I’ve always thought of the characters in my work as being deeply ambivalent about their situations. They have every reason to feel relaxed but instead appear troubled and remote, unable to rest in environments expressly designed for that purpose. Before the lockdown, I painted this way in an effort to reveal a hidden interiority shared by many women. Now the same work feels like reportage, which makes me uncomfortable – I’m used to an oblique approach. Work pulled from the imagination is now closely aligned with the raw, exposed feelings of people around me, people who are in extreme crisis.
How are you staying in touch with your community, gallery, artist colleagues and relatives?
I don’t feel like I’m doing a great job, if I can be honest. I text like usual, but I don’t love video chatting, and that’s the preferred method these days. I think about my community all the time and I miss them. I hope we get to see each other soon. As a painter, I think it’s easy to trick yourself into thinking you don’t need company. The work requires a lot of concentration and isolation. But loneliness creeps in. I thought I was doing fine, and then I gave a phone interview today in which I over-explained my ideas, maybe over-shared, undoubtedly babbled. Afterward I realized that I’d just really needed to talk to a stranger.
We are pleased to present your upcoming duo exhibition with Nikki Maloof “What did I know of your days.” How did the idea for the exhibition come up?

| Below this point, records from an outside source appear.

(** X5 witness: the cursor inside [commit] in [git commit -m]. *)
Lemma extract_word_delimited_witness :
  exists ctx,
    extract_command_context "git commit -m" 6 = Some ctx
    /\ word_start ctx = 4%Z /\ word_end ctx = 10%Z
    /\ (forall i, Z.to_nat (word_start ctx) <= i < Z.to_nat (word_end ctx) ->
                  exists ch, get i "git commit -m" = Some ch /\ isspace ch = false).
Proof.
  eexists. split; [reflexivity|]. split; [reflexivity|]. split; [reflexivity|].
  apply (extract_word_delimited "git commit -m" 6); [simpl; lia | reflexivity].
Defined.

End ExtractorFacts.

(** ** More on filtering and ranking *)
Section RankFacts.
Import Py Utils.

Lemma lower_char_idempotent (c : ascii) : lower_char (lower_char c) = lower_char c.
Proof.
  destruct c as [b0 b1 b2 b3 b4 b5 b6 b7].
  destruct b0, b1, b2, b3, b4, b5, b6, b7; reflexivity.
Qed.

Lemma lower_idempotent (s : string) : lower (lower s) = lower s.
Proof.
  induction s as [|c s IH]; simpl; [reflexivity|].
  now rewrite lower_char_idempotent, IH.
Qed.

Lemma truthy_lower (s : string) : truthy (lower s) = truthy s.
Proof. now destruct s. Qed.

(** X6.  Filtering ignores the case of the current word: two words with the
    same lower-case form keep the same suggestions. *)
Theorem filter_ignores_word_case (suggestions : list string) (w1 w2 : string) :
  lower w1 = lower w2 ->
  filter_suggestions suggestions w1 = filter_suggestions suggestions w2.
Proof.
  intros H. unfold filter_suggestions.
  rewrite <- (truthy_lower w1), <- (truthy_lower w2), H. reflexivity.
Qed.

(** X6 witness. *)
Lemma filter_ignores_word_case_witness :
  filter_suggestions ["commit"; "Checkout"; "push"] "CO"
  = filter_suggestions ["commit"; "Checkout"; "push"] "co".
Proof. apply filter_ignores_word_case. reflexivity. Defined.

Lemma filter_true_id {A} (p : A -> bool) (l : list A) :
  (forall x, In x l -> p x = true) -> List.filter p l = l.
Proof.
  induction l as [|x l IH]; intros H; simpl; [reflexivity|].
  rewrite (H x (or_introl eq_refl)). f_equal. apply IH. intros y Hy. apply H. now right.
Qed.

Nikki and I go all the way back to an intro drawing class at Indiana University! We used to draw together all the time, and wanted to exhibit how we use the medium differently in our respective practices, despite our shared trajectories.
Any art, books, music, films that hav inspired you or changed your life?
I’ve been giving myself a lot of homework. Right now I’m reading Philip Guston’s collected lectures and letters; Other Men’s Daughters by Richard Stern; and Zadie Smith’s Feel Free. There’s no method behind anything I’m reading–just picking up things I said I’d get around to or that sound interesting. I’m also reading about the use of perspective in Italian Renaissance painting (I didn’t pay attention to the lessons on perspective that I had in college), and I’m waiting on a book about parietal art by David Lewis-Williams. Musically I’ve been dedicating full studio days to one band or artist: Yes, Fountains of Wayne, Prince, John Prine, The Fall, anyone I like but don’t know much about.